500 ex-journalistes de médias de la sphère Bolloré seraient tenus par des « clauses de silence », accuse RSF

Ils ont été muselés… Quelque 500 journalistes ont signé des clauses de confidentialité qui leur « imposent le silence » lorsqu’ils ont quitté des médias passant dans le giron du milliardaire Vincent Bolloré, assure RSF dans une enquête publiée mardi 18 mars 2025.
Une atteinte à la liberté d’expression ?
L’ONG de défense de la presse réclame « une limitation » de ces « clauses de confidentialité, de loyauté ou de non-dénigrement », qu’elle juge « disproportionnées ».
Elles « restreignent (la) liberté d’expression » des journalistes qui les ont signées, « et potentiellement leur activité professionnelle en les empêchant de critiquer ou d’enquêter librement sur des sujets liés à leur ancien employeur », accuse RSF.
Indemnités contre silence
Selon l’ONG, ces clauses ont été mises en place à partir de 2016, après la prise de contrôle par Vincent Bolloré du groupe Canal + et de sa chaîne info iTélé (devenue CNEWS), puis de la radio Europe 1, du magazine Paris Match (revendu depuis) ou encore du Journal du dimanche (JDD).
Les journalistes qui souhaitaient quitter ces médias pouvaient le faire via une rupture conventionnelle, permettant le versement d’indemnités… mais ce dispositif était assorti de clauses de confidentialité, avaient raconté plusieurs d’entre eux à l’AFP en 2023.
Prisma Media dément
Sollicités par l’AFP, les groupes Canal + et Lagardère News (dont dépend le JDD) n’ont, pour l’heure, pas souhaité faire de commentaire.
« Il n’y a aucune corrélation entre l’évolution des clauses et le rachat de Prisma Media par Vivendi (le groupe de Vincent Bolloré) en 2021 », a pour sa part assuré à l’AFP la direction de Prisma Media (Capital, Voici etc.). « Aucune demande de ce type n’a été formulée par le groupe Vivendi envers Prisma Media », a-t-on ajouté de même source.

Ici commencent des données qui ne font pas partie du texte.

Lemma dead_alter_live ts ks p f :
  stands ts p (λ st, live st = true) → dead_ok ts ks → dead_ok (alter f p ts) ks.
Proof.
  intros Hp Hd c k q Hk Hq. apply stands_alter; [|by eapply Hd]. intros ->.
  destruct (stands_disjoint _ _ _ _ Hp (Hd _ _ _ Hk Hq)) as (st & ? & ?). congruence.
Qed.
Lemma dead_alter_keep ts ks p f : (∀ t, live (t_state t) = false → live (t_state (f t)) = false) →
  dead_ok ts ks → dead_ok (alter f p ts) ks.
Proof. intros Hf Hd c k q Hk Hq. apply stands_keep; [done|]. by eapply Hd. Qed.
Lemma dead_core ts ks c k k' : dead_ok ts ks → ks !! c = Some k →
  cleanup_queue k' = cleanup_queue k → dead_ok ts (<[c := k']> ks).
Proof.
  intros Hd Hk He d j p. rewrite list_lookup_insert_Some.
  intros [(-> & <- & _)|[Hne Hj]] Hp; [|by eapply Hd]. rewrite He in Hp. by eapply Hd.
Qed.

Lemma idle_alter_run ts ids p f : (∀ t, t_state (f t) = Running) → idle_ok ts ids →
  idle_ok (alter f p ts) ids.
Proof. intros Hf Hi q Hq. apply stands_keep; [|by apply Hi]. intros t _. right. apply Hf. Qed.
Lemma idle_alter_other ts ids p f : p ∉ ids → idle_ok ts ids → idle_ok (alter f p ts) ids.
Proof. intros Hp Hi q Hq. apply stands_alter; [by intros ->|]. by apply Hi. Qed.
Lemma idle_alter_keep ts ids p f : (∀ t, t_state (f t) = t_state t) → idle_ok ts ids →
  idle_ok (alter f p ts) ids.
Proof. intros Hf Hi q Hq. apply stands_keep; [|by apply Hi]. intros t. by rewrite Hf. Qed.
Lemma idle_stands ts ids p : idle_ok ts ids → p ∈ ids → stands ts p (λ st, live st = true).
Proof.
  intros Hi (t & Ht & Hst)%Hi. exists t. split; [done|]. by destruct Hst as [-> | ->].
Qed.

(** ** Lemmas on cores *)

Lemma alter_insert {A} (f : A → A) i x (l : list A) : l !! i = Some x → alter f i l = <[i := f x]> l.
Proof.
  intros Hi. rewrite list_insert_alter. apply list_alter_ext; [|done]. congruence.
Qed.

Lemma alter_inserted {A} (f : A → A) i x (l : list A) : alter f i (<[i := x]> l) = <[i := f x]> l.
Proof. by rewrite !list_insert_alter, list_alter_alter_eq. Qed.

(** What one core contributes, and the rest. *)
Lemma cores_split {B} (f : Core → list B) ks c k : ks !! c = Some k →
  ∃ rest, ks ≫= f ≡ₚ f k ++ rest ∧ ∀ k', <[c := k']> ks ≫= f ≡ₚ f k' ++ rest.
Proof.
  intros Hk. exists ((take c ks ≫= f) ++ (drop (S c) ks ≫= f)).
  pose proof (lookup_lt_Some _ _ _ Hk) as Hlt. split.
  - rewrite <-(take_drop_middle ks c k Hk) at 1. rewrite bind_app. cbn. solve_Permutation.
  - intros k'. rewrite insert_take_drop by done. rewrite bind_app. cbn. solve_Permutation.
Qed.

Lemma idles_insert (ks : list Core) c k k' : ks !! c = Some k → idle k' = idle k →
  idle <$> <[c := k']> ks = idle <$> ks.
Proof.
  intros Hk He. rewrite list_fmap_insert, He. apply list_insert_id.
  by rewrite list_lookup_fmap, Hk.
Qed.

(** Changes that keep the pointers to the cores. *)
Lemma homes_alter ts ks p f :
  (∀ t, t_core (f t) = t_core t) → homes ts ks → homes (alter f p ts) ks.
Proof.
  intros Hf Hh c k q Hk Hq. rewrite <-(Hh c k q Hk Hq).
  destruct (decide (p = q)) as [->|]; [|by rewrite lookup_alter_ne].
  rewrite lookup_alter_eq. destruct (ts !! q); simpl; [by rewrite Hf|done].
Qed.
Lemma homes_core ts ks c k k' : homes ts ks → ks !! c = Some k →
  (∀ p, p ∈ core_tasks k' → t_core <$> ts !! p = Some (Some c)) → homes ts (<[c := k']> ks).
Proof.
  intros Hh Hk Hk' d j p. rewrite list_lookup_insert_Some.
  intros [(-> & <- & _)|[Hne Hj]] Hp; [by apply Hk'|]. by apply (Hh d j).
Qed.
Lemma homes_exists ts ks c k p : homes ts ks → ks !! c = Some k → p ∈ core_tasks k → ∃ t, ts !! p = Some t.
Proof. intros Hh Hk Hp. specialize (Hh c k p Hk Hp). destruct (ts !! p); [by eexists|done]. Qed.

(** ** [schedule] *)

Lemma on_core_ok c f s k : cores s !! c = Some k →
  on_core c f s = (Ok tt, set_cores (<[c := f k]> (cores s)) s).
Proof. intros Hk. unfold on_core, modify. by rewrite (alter_insert f c k). Qed.

Lemma load_core_ctx_ok me c s : t_core <$> tasks s !! me = Some (Some c) →
  load_core_ctx me s = (Ok c, s).
Proof.
  intros H. unfold load_core_ctx, task_of, bind, lift. destruct (tasks s !! me) as [t|]; [|done].
  injection H as H. cbn. by rewrite H.
Qed.

(** The runqueue of a core whose places are right has no stale entry. *)
Lemma pop_ready_ok ts ids l rq : ok_places ts ids l → (∀ p, p ∈ rq → (p, Ready) ∈ l) →
  pop_ready ts rq = (head rq, tail rq).
Proof.
  intros [_ Hst] Hrq. destruct rq as [|p rq]; [done|]. cbn.
  rewrite (Hst p Ready) by (apply Hrq; left). by rewrite bool_decide_true.
Qed.

Lemma places_core s c k x : cores s !! c = Some k → x ∈ core_places k → x ∈ places s.
Proof.
  intros Hk Hx. apply elem_of_app. left. apply list_elem_of_bind. exists k. split; [done|].
  by eapply list_elem_of_lookup_2.
Qed.

Lemma runqueue_place k p : p ∈ runqueue k → (p, Ready) ∈ core_places k.
Proof. intros Hp. unfold core_places. set_solver. Qed.

Lemma inv_pop s c k : inv s → cores s !! c = Some k →
  pop_ready (tasks s) (runqueue k) = (head (runqueue k), tail (runqueue k)).
Proof.
  intros Hi Hk. eapply pop_ready_ok; [apply Hi|]. intros p Hp. by eapply places_core, runqueue_place.
Qed.

Lemma runqueue_ready s c k p : inv s → cores s !! c = Some k → p ∈ runqueue k →
  t_state <$> tasks s !! p = Some Ready.
Proof. intros Hi Hk Hp. apply Hi. by eapply places_core, runqueue_place. Qed.

Lemma vacated_core c s k : cores s !! c = Some k → cores (vacated c s) !! c = Some (vacate k).
Proof. intros Hk. cbn. by rewrite list_lookup_alter_eq, Hk. Qed.

(** The kernel after core [c] changed to [k'] and the tasks to [ts]. *)
Definition stepped (ts : gmap Z Task) (c : nat) (k' : Core) (s : Sys) : Sys :=
  set_tasks ts (set_cores (<[c := k']> (cores s)) s).

Lemma places_split s c k : cores s !! c = Some k →
  ∃ R, places s ≡ₚ core_places k ++ R ∧ ∀ k' ts, places (stepped ts c k' s) ≡ₚ core_places k' ++ R.
Proof.
  intros Hk. destruct (cores_split core_places _ _ _ Hk) as (rest & H1 & H2).
  exists (rest ++ blocked_places s). unfold places. split.
  - by rewrite H1, app_assoc.
  - intros k' ts. cbn. by rewrite H2, app_assoc.
Qed.

(** A step of one core keeps the invariant if its own places are right. *)
Lemma inv_stepped s c k k' ts R : inv s → cores s !! c = Some k → idle k' = idle k →
  (∀ k' ts, places (stepped ts c k' s) ≡ₚ core_places k' ++ R) →
  ok_places ts (idle <$> cores s) (core_places k' ++ R) → homes ts (cores s) →
  idle_ok ts (idle <$> cores s) → dead_ok ts (cores s) → cleanup_queue k' = cleanup_queue k →
  (∀ p, p ∈ core_tasks k' → p ∈ core_tasks k) → inv (stepped ts c k' s).
Proof.
  intros [_ _ _ _ Hl] Hk Hid HR Hok Hh Hio Hd Hcl Hsub. split; cbn.
  - eapply ok_places_perm; [|symmetry; apply HR|done]. by rewrite (idles_insert _ _ _ _ Hk).
  - eapply homes_core; [done..|]. intros p Hp. eapply Hh; [done|]. by apply Hsub.
  - by rewrite (idles_insert _ _ _ _ Hk).
  - by eapply dead_core.
  - by rewrite length_insert.
Qed.

(** [schedule] when the current task cannot go on. *)
Lemma schedule_leave s c k me t : cores s !! c = Some k → me = current k →
  t_core <$> tasks s !! me = Some (Some c) → tasks s !! me = Some t →
  t_state t ≠ Ready → t_state t ≠ Running → inv (vacated c s) →
  schedule me s =
    let p := default (idle k) (head (runqueue k)) in
    (Ok p, stepped (alter (set_t_state Running) p (tasks s)) c
             (set_current p (now s) (set_runqueue (tail (runqueue k)) k)) s).
Proof.
  intros Hk -> Hh Ht H1 H2 Hi. unfold schedule.
  rewrite (bind_ok _ _ _ _ _ (load_core_ctx_ok _ _ _ Hh)).
  unfold bind at 1, core_of. rewrite Hk. cbn [unwrap]. unfold bind at 1, gets at 1. cbn [id].
  pose proof (inv_pop _ _ _ Hi (vacated_core _ _ _ Hk)) as Hpop.
  change (pop_ready (tasks s) (runqueue k) = (head (runqueue k), tail (runqueue k))) in Hpop.
  rewrite Hpop, (bind_ok _ _ _ _ _ (on_core_ok _ _ _ _ Hk)).
  pose proof (λ p, runqueue_ready _ _ _ p Hi (vacated_core _ _ _ Hk)) as Hrq.
  unfold stepped. destruct s as [ts po ks lr iw wt nw m]. cbn in *.
  unfold bind, modify, set_task_state, on_task, on_core, task_of, gets, ret.
  destruct (runqueue k) as [|p rq]; cbn.
  - rewrite Ht. cbn. rewrite !bool_decide_eq_false_2 by done. cbn. by rewrite alter_inserted.
  - assert (p ≠ current k) as Hne. { intros ->. specialize (Hrq _ ltac:(left)). rewrite Ht in Hrq. by injection Hrq. }
    rewrite lookup_alter_ne, Ht by done. cbn. rewrite !bool_decide_eq_false_2, !andb_false_r by done.
    cbn. by rewrite alter_inserted.
Qed.

(** The hart of core [c] runs [tp]. *)
Definition runs (c : nat) (tp : Z) (s : Sys) : Prop :=
  ∃ k, cores s !! c = Some k ∧ current k = tp.

Lemma runs_stepped ts c k s : (c < length (cores s))%nat → runs c (current k) (stepped ts c k s).
Proof. intros Hc. exists k. split; [|done]. by apply list_lookup_insert_eq. Qed.

Lemma core_places_eq k : core_places k =
  (if current k =? idle k then [] else [(current k, Running)]) ++
  ((λ p, (p, Ready)) <$> runqueue k) ++ ((λ n, (n.2, Sleeping)) <$> sleeping k).
Proof. done. Qed.

Lemma current_running s c k : inv s → cores s !! c = Some k → current k ≠ idle k →
  t_state <$> tasks s !! current k = Some Running.
Proof.
  intros Hi Hk Hne. apply (inv_places _ Hi). eapply places_core; [done|].
  rewrite core_places_eq, (proj2 (Z.eqb_neq _ _) Hne). left.
Qed.

Lemma place_not_idle s p : inv s → p ∈ (places s).*1 → p ∉ idle <$> cores s.
Proof.
  intros Hi Hp Hid. destruct (inv_places _ Hi) as [Hnd _].
  apply NoDup_app in Hnd as (_ & Hd & _). by apply (Hd p Hid).
Qed.

Lemma current_place s c k : cores s !! c = Some k → current k ≠ idle k → current k ∈ (places s).*1.
Proof.
  intros Hk Hne. apply (list_elem_of_fmap_2 fst _ (current k, Running)).
  eapply places_core; [done|]. rewrite core_places_eq, (proj2 (Z.eqb_neq _ _) Hne). left.
Qed.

RSF concède que ces clauses sont classiques en droit du travail. Mais « leur caractère illimité » est « hautement contestable » dans le journalisme, où elles « constituent une menace pour le droit à l’information », argumente le directeur général de RSF, Thibaut Bruttin.
Le « cas Rivoire »
Fin février 2024, le journaliste d’investigation Jean-Baptiste Rivoire avait été condamné aux prud’hommes à verser plus de 150.000 euros à son ancien employeur Canal + pour avoir rompu une telle clause.
Cette décision sanctionnait des propos qu’il avait tenus fin 2021 dans un documentaire de RSF sur « le système Bolloré ». Après sa condamnation, Jean-Baptiste Rivoire avait fustigé des « clauses de silence ».
Notre dossier « Vincent Bolloré »
« Il a souhaité toucher une indemnité qui allait au-delà du plan de départ » et « était liée à ce qu’on appelle du non-dénigrement », avait rétorqué le président du groupe Canal +, Maxime Saada, lors de son audition par la commission d’enquête de l’Assemblée nationale sur les fréquences TNT. « Quand vous dénigrez, ce qu’il a fait, immédiatement on va au procès », avait-il ajouté.